▶ _WHAT YOU HAVE TO DO_:
Take the entries below and print, exactly, the stretch from the line containing "(fun pid => if pid =? 10" through the line containing "x = Some d.", both included.

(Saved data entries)

────

(** * An in-memory time-series engine: shallow embedding and properties

    The repository holds two generations of the engine:
    - package [memtsdb]: the windowed engine, which routes points to
      one-minute shard groups ([shardGroup], [tsdb], [InsertPoints],
      [Query]);
    - package [tsdb]: the generic single-shard engine with hash
      partitions, per-series entries and retention ([entry], [partition],
      [shard], [TSDB], [WritePoints], [Stop]).

    Go values are modelled as follows.  [time.Time] is the number of
    nanoseconds since Go's zero time, an unbounded integer;
    [time.Duration] and [int64] are integers, with saturation or
    wrap-around written where the Go library has it.  A slice is a list
    together with its capacity where the code looks at [cap].  A Go map
    with string keys is a [gmap string _].  Objects reached through
    pointers or interfaces and mutated in place live in an explicit
    object store.  A run-time panic is [None]. *)

From Stdlib Require Import ZArith Lia List Bool.
From stdpp Require Import gmap strings list fin_maps.

(** ** Go's [time] package, as far as the engine uses it *)

Module GoTime.
Local Open Scope Z_scope.

Abbreviation Time := Z (only parsing).
Abbreviation Duration := Z (only parsing).
(** X10. Closing the window never raises and always accepts the event.
    It sets the stop flag, asks the device whether it scans, tells it to
    stop when it answered yes, and then disconnects; but the three calls
    share one [try], so [disconnect] is called exactly when neither of the
    calls before it raised: after a failure of [is_scanning] or of
    [stop_scan] the window closes without disconnecting. The two GUI
    variants close alike. *)
Theorem close_event_outcomes (env : Env.t) (ui : Qt.controls) (tr : Py.trace) :
  exists tail,
    Gui.MainWindow.closeEvent env ui tr
    = Some (Py.Return (Qt.set_stop_event ui, true), tr ++ tail)
    /\ GuiToo.MainWindow.closeEvent env ui tr
       = Gui.MainWindow.closeEvent env ui tr
    /\ ((exists msg, tail = [Py.IsScanning (Py.Fail msg)])
        \/ (exists r, tail = [Py.IsScanning (Py.Ok false); Py.Disconnect r])
        \/ (exists msg, tail = [Py.IsScanning (Py.Ok true); Py.StopScan (Py.Fail msg)])
        \/ (exists r, tail = [Py.IsScanning (Py.Ok true); Py.StopScan (Py.Ok tt);
                              Py.Disconnect r]))
    /\ (count_events is_disconnect tail = 1%nat
        <-> forall e, e ∈ tail -> failed_in_try e = None)
    /\ (count_events is_disconnect tail = 0%nat
        <-> exists e msg, e ∈ tail /\ failed_in_try e = Some msg).
Proof.
  unfold Gui.MainWindow.closeEvent, GuiToo.MainWindow.closeEvent.
  unfold Py.try_except, Py.bind, Py.call, Py.except_Exception, Py.ret.
  destruct (Env.is_scanning env (length tr)) as [[]|msg] eqn:Hs.
  - destruct (Env.stop_scan env (length (tr ++ [Py.IsScanning (Py.Ok true)])))
      as [[]|msg] eqn:Hstop.
    + set (r := Env.disconnect env _).
      exists [Py.IsScanning (Py.Ok true); Py.StopScan (Py.Ok tt); Py.Disconnect r].
      split; [|split; [done|split; [by eauto 6|]]].
      * rewrite <- !app_assoc. by destruct r as [[]|].
      * split; split.
        -- intros _ e He. in_trace; by subst.
        -- intros _. reflexivity.
        -- intros Hc. cbv in Hc. discriminate Hc.
        -- intros (e & m & He & Hm). in_trace; subst; discriminate Hm.
    + exists [Py.IsScanning (Py.Ok true); Py.StopScan (Py.Fail msg)].
      split; [|split; [done|split; [by eauto 6|]]].
      * by rewrite <- !app_assoc.
      * split; split.
        -- intros Hc. cbv in Hc. discriminate Hc.
        -- intros Hall.
           specialize (Hall (Py.StopScan (Py.Fail msg)) ltac:(repeat constructor)).
           discriminate Hall.
        -- intros _. exists (Py.StopScan (Py.Fail msg)), msg.
           split; [repeat constructor|done].
        -- intros _. reflexivity.
  - set (r := Env.disconnect env _).
    exists [Py.IsScanning (Py.Ok false); Py.Disconnect r].
    split; [|split; [done|split; [by eauto 6|]]].
    + rewrite <- !app_assoc. by destruct r as [[]|].
    + split; split.
      * intros _ e He. in_trace; by subst.
      * intros _. reflexivity.
      * intros Hc. cbv in Hc. discriminate Hc.
      * intros (e & m & He & Hm). in_trace; subst; discriminate Hm.
  - exists [Py.IsScanning (Py.Fail msg)].
    split; [|split; [done|split; [by eauto 6|]]].
    + done.
    + split; split.
      * intros Hc. cbv in Hc. discriminate Hc.
      * intros Hall.
        specialize (Hall (Py.IsScanning (Py.Fail msg)) ltac:(repeat constructor)).
        discriminate Hall.
      * intros _. exists (Py.IsScanning (Py.Fail msg)), msg.
        split; [repeat constructor|done].
      * intros _. reflexivity.
Qed.
(** * Anti-Keylogger: a shallow embedding of the detection pipeline

  The development follows the layout of the Python sources:

  - [Text]        : the [str] operations the code relies on
                    ([lower], [in], [join], [str(int)]);
  - [Enumerator]  : [src/enumerator.py], the fact records and the probe;
  - [Heuristics]  : [src/heuristics.py], the rule engine and its scoring;
  - [Monitor]     : [src/monitor.py], one scan cycle of [HookMonitor];
  - [Detector]    : [keylogger_detector.py], the decision core.

  Python [int] is [Z]; Python [float] is the kernel's binary64
  ([PrimFloat]); [str] is a byte string ([string]), UTF-8 encoded, with
  [lower] acting on the ASCII letters; a [dict] is a [gmap], a [set] a
  [gset]; [None] and raised exceptions are written out as [option] or as
  an explicit outcome type. *)

From Stdlib Require Import ZArith String Ascii List Floats DecimalString.
From stdpp Require Import gmap strings list fin_maps fin_sets.
Import ListNotations.

#[local] Set Warnings "-inexact-float,-clear-no-such-hyp".
#[local] Open Scope string_scope.
#[local] Open Scope Z_scope.

(** ** Strings *)

Module Text.

(** [c.lower()] on one byte: only [A]..[Z] change. *)
Definition lower_char (c : ascii) : ascii :=
  let n := nat_of_ascii c in
  if ((65 <=? n) && (n <=? 90))%nat then ascii_of_nat (n + 32) else c.

(** [s.lower()] on the bytes of a string.  Python also lowers the
    letters outside ASCII; the model leaves them as they are. *)
Fixpoint lower (s : string) : string :=
  match s with
  | EmptyString => EmptyString
  | String c r => String (lower_char c) (lower r)
  end.

(** [needle in hay] for two strings: substring search. *)
Fixpoint contains (needle hay : string) : bool :=
  String.prefix needle hay
  || match hay with
     | EmptyString => false
     | String _ r => contains needle r
     end.

(** [sep.join(l)] *)
Fixpoint join (sep : string) (l : list string) : string :=
  match l with
  | [] => ""
  | [x] => x
  | x :: r => x ++ sep ++ join sep r
  end.

(** [str(z)] for an [int], as an f-string renders it. *)
Definition str (z : Z) : string := NilZero.string_of_int (Z.to_int z).

(** [x in l] for a list of strings. *)
Definition mem (x : string) (l : list string) : bool :=
  existsb (String.eqb x) l.

(** [any(pat in s for pat in pats)] *)
Definition any_in (pats : list string) (s : string) : bool :=
  existsb (fun pat => contains pat s) pats.

End Text.

(** ** enumerator.py: the fact records *)

Module Enumerator.

Record ProcessInfo := mkProcessInfo {
  pid : Z;
  name : string;
  path : string;
  parent_pid : Z;
  is_signed : bool;
  user_account : string;
  is_hidden_window : bool;
  is_service : bool;
  loaded_dlls : list string;
  privileges : list string;
  timestamp : string
}.

Record HookInfo := mkHookInfo {
  hook_id : Z;
  hook_type : string;
  owner_pid : Z;
  owner_process : string;
  module_path : string;
  hook_timestamp : string
}.

(** What the operating system answers during one probe cycle: the pids
    [EnumProcesses] lists and, per pid, what [get_process_info] builds
    ([None]: the process is gone or access is denied). *)
Record OsView := mkOsView {
  os_pids : list Z;
  os_process : Z -> option ProcessInfo
}.

Definition common_hook_processes : list string :=
  ["explorer.exe"; "skype.exe"; "discord.exe"; "slack.exe";
   "teams.exe"; "obs64.exe"; "obs32.exe"].

Definition _likely_has_hooks (proc_info : ProcessInfo) : bool :=
  Text.mem (Text.lower (name proc_info)) common_hook_processes.

(** The [for pid in pids] loop of [WindowsAPIEnumerator.detect_hooks],
    with its two locals [hook_id] and [hooks]. *)
Fixpoint detect_hooks_loop (os : OsView) (now : string) (pids : list Z)
    (hook_id : Z) (hooks : list HookInfo) : list HookInfo :=
  match pids with
  | [] => hooks
  | pid :: rest =>
      match os_process os pid with
      | None => detect_hooks_loop os now rest hook_id hooks
      | Some proc_info =>
          let has_hook_indicators :=
            existsb (fun dll => Text.contains "user32" (Text.lower dll))
                    (loaded_dlls proc_info)
            || existsb (fun dll => Text.contains "hook" (Text.lower dll))
                       (loaded_dlls proc_info) in
          if has_hook_indicators || _likely_has_hooks proc_info
          then
            let hook := mkHookInfo hook_id "WH_KEYBOARD_LL" pid
                          (name proc_info) (path proc_info) now in
            detect_hooks_loop os now rest (hook_id + 1) (hooks ++ [hook])
          else detect_hooks_loop os now rest hook_id hooks
      end
  end.

(** [WindowsAPIEnumerator.detect_hooks] *)
Definition detect_hooks (os : OsView) (now : string) : list HookInfo :=
  detect_hooks_loop os now (os_pids os) 1 [].

(** The processes [detect_hooks] reports: those whose facts can be read
    and that load a user32 or hook module or carry a listed name. *)
Definition is_candidate (os : OsView) (pid : Z) : bool :=
  match os_process os pid with
  | None => false
  | Some proc_info =>
      existsb (fun dll => Text.contains "user32" (Text.lower dll))
              (loaded_dlls proc_info)
      || existsb (fun dll => Text.contains "hook" (Text.lower dll))
                 (loaded_dlls proc_info)
      || _likely_has_hooks proc_info
  end.

(** Two hook records describe the same observable registration. *)
Definition same_registration (h1 h2 : HookInfo) : Prop :=
  owner_pid h1 = owner_pid h2
  /\ hook_type h1 = hook_type h2
  /\ module_path h1 = module_path h2.

(** Two probe cycles around the exit of process 10: process 20 keeps its
    hook, and is the second candidate at first and the only one later. *)
Definition exit_proc (pid : Z) (nm : string) : ProcessInfo :=
  mkProcessInfo pid nm ("C:\Apps\" ++ nm) 4 true "DESKTOP\User" false false
    ["ntdll.dll"; "user32.dll"] ["NORMAL"] "".

Definition exit_os_before : OsView :=
  mkOsView [10; 20]
    (fun pid => if pid =? 10 then Some (exit_proc 10 "first.exe")
                else if pid =? 20 then Some (exit_proc 20 "second.exe")
                else None).

Definition exit_os_after : OsView :=
  mkOsView [20]
    (fun pid => if pid =? 20 then Some (exit_proc 20 "second.exe") else None).

(** [MockEnumerator] *)
Definition mock_enumerate_processes : list Z :=
  [4; 1234; 2248; 4120; 8192; 5678].
(** The dictionaries of the store [h] are unchanged in [h']. *)
Definition keeps (h h' : heap) : Prop :=
  ∀ x (d : dict), h !! x = Some d → h' !! x = Some d.

(** A field of the dictionary at a reference. *)
Definition field_at (h : heap) (x : loc) (k : string) : option value :=
  d ← h !! x; d !! k.

(** The properties [P] at the top level of a record: [R0] is the record
    before the compatibility block, [R] the record after it.  The entries
    of [P] whose key is neither a field of [R0] nor one of the [aliases]
    that the block sets are in [R]. *)
Definition copied_up (P R0 R : dict) (aliases : list string) : Prop :=
  ∀ k v, P !! k = Some v → R0 !! k = None → k ∉ aliases → R !! k = Some v.

(** The same, with no field of [R0] changed. *)
Definition duplicated (P R0 R : dict) (aliases : list string) : Prop :=
  (∀ k v, R0 !! k = Some v → R !! k = Some v) ∧ copied_up P R0 R aliases.

(** The mapping under [properties] in a raw record [d], empty when the raw
    record has none. *)
Definition raw_properties (h : heap) (d : dict) : dict :=
  match d !! "properties" with
  | Some (VDict p) => default ∅ (h !! p)
  | _ => ∅
  end.

(** What a normalizer with strict mode disabled does with the fields that it
    does not consume: [canonical] is the normalizer up to its compatibility
    block and [record] the record in what it returns, [normalizer] the whole
    of it.  When the normalizer returns, both return the same record; its
    [properties] hold the fields of [source] that are not [consumed], and
    [flat] relates them and the record before the block to the record after
    it. *)
Definition passes_through {X} (canonical : M X) (record : X → value)
    (normalizer : M value) (h : heap) (source : dict)
    (consumed : list string) (flat : dict → dict → dict → Prop) : Prop :=
  ∀ ret h',
    run normalizer h = (Ok ret, h') →
    ∃ x h0,
      run canonical h = (Ok x, h0) ∧
      ret = record x ∧
      ∃ r p R0 R P,
        ret = VDict r ∧ h0 !! r = Some R0 ∧ h' !! r = Some R ∧
        R0 !! "properties" = Some (VDict p) ∧ h' !! p = Some P ∧
        (∀ k, k ∉ consumed → P !! k = source !! k) ∧
        flat P R0 R.

(** The six kinds of record, and what the normalizer of each kind does:
    the keys that it pops from the raw record whatever the record, the
    keys that it takes out of a given record, the legacy aliases that
    its compatibility block sets without taking them out, where its
    [properties] come from, and what the block does with them: the image
    normalizer assigns where the others use [setdefault]. *)
Inductive resource :=
  | Flavor | Image | SecGroup | SecGroupRule | Server | FloatingIP.

Definition normalizer (float_of_string : string → option spec_float)
    (self : cloud) (kind : resource) (raw : value) : M value :=
  match kind with
  | Flavor => _normalize_flavor float_of_string self raw
  | Image => _normalize_image self raw
  | SecGroup => _normalize_secgroup self raw
  | SecGroupRule => _normalize_secgroup_rule self raw
  | Server => _normalize_server self raw
  | FloatingIP => _normalize_floating_ip self raw
  end.

Definition canonical_record (float_of_string : string → option spec_float)
    (self : cloud) (kind : resource) (raw : value) : M value :=
  match kind with
  | Flavor => flavor_canonical float_of_string self raw
  | Image => (λ '(new_image, _, _), new_image) <$> image_canonical self raw
  | SecGroup => fst <$> secgroup_canonical self raw
  | SecGroupRule => fst <$> secgroup_rule_canonical self raw
  | Server => (λ '(ret, _, _, _, _), ret) <$> server_canonical self raw
  | FloatingIP => (λ '(ret, _, _, _, _), ret) <$> floating_ip_canonical self raw
  end.

Definition popped (kind : resource) : list string :=
  match kind with
  | Flavor =>
      [ "links"; "NAME_ATTR"; "HUMAN_ID"; "human_id"; "ephemeral";
        "is_public"; "extra_specs"; "id"; "name"; "ram"; "vcpus"; "disk";
        "swap"; "rxtx_factor" ]
  | Image =>
      [ "properties"; "visibility"; "protected" ]
      ++ _IMAGE_FIELDS ++ [ "locations" ]
  | SecGroup =>
      [ "rules"; "security_group_rules"; "tenant_id"; "project_id"; "id";
        "name"; "description" ]
  | SecGroupRule =>
      [ "id"; "direction"; "ethertype"; "from_port"; "to_port";
        "port_range_max"; "ip_protocol"; "protocol"; "ip_range";
        "remote_ip_prefix"; "parent_group_id"; "security_group_id";
        "remote_group_id"; "tenant_id"; "project_id" ]
  | Server =>
      [ "links"; "NAME_ATTR"; "HUMAN_ID"; "human_id"; "id"; "name"; "flavor";
        "image"; "tenant_id"; "project_id"; "config_drive"; "hostId";
        "progress" ] ++ _SERVER_FIELDS
  | FloatingIP =>
      [ "fixed_ip"; "fixed_ip_address"; "ip"; "floating_ip_address"; "pool";
        "network"; "floating_network_id"; "tenant_id"; "project_id";
        "instance_id"; "router_id"; "id"; "port_id" ]
  end.

(** [bool(v)] in the store [h]: a mapping is true when it is not empty. *)
Definition truth (h : heap) (v : value) : bool :=
  match v with
  | VDict x =>
      match h !! x with
      | Some d => negb (bool_decide (dom d = ∅))
      | None => false
      end
  | _ => negb (falsy v)
  end.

────

▶ _OUTPUT OF THE TASK_:
    (fun pid => if pid =? 10 then Some (exit_proc 10 "first.exe")
                else if pid =? 20 then Some (exit_proc 20 "second.exe")
                else None).

Definition exit_os_after : OsView :=
  mkOsView [20]
    (fun pid => if pid =? 20 then Some (exit_proc 20 "second.exe") else None).

(** [MockEnumerator] *)
Definition mock_enumerate_processes : list Z :=
  [4; 1234; 2248; 4120; 8192; 5678].
(** The dictionaries of the store [h] are unchanged in [h']. *)
Definition keeps (h h' : heap) : Prop :=
  ∀ x (d : dict), h !! x = Some d → h' !! x = Some d.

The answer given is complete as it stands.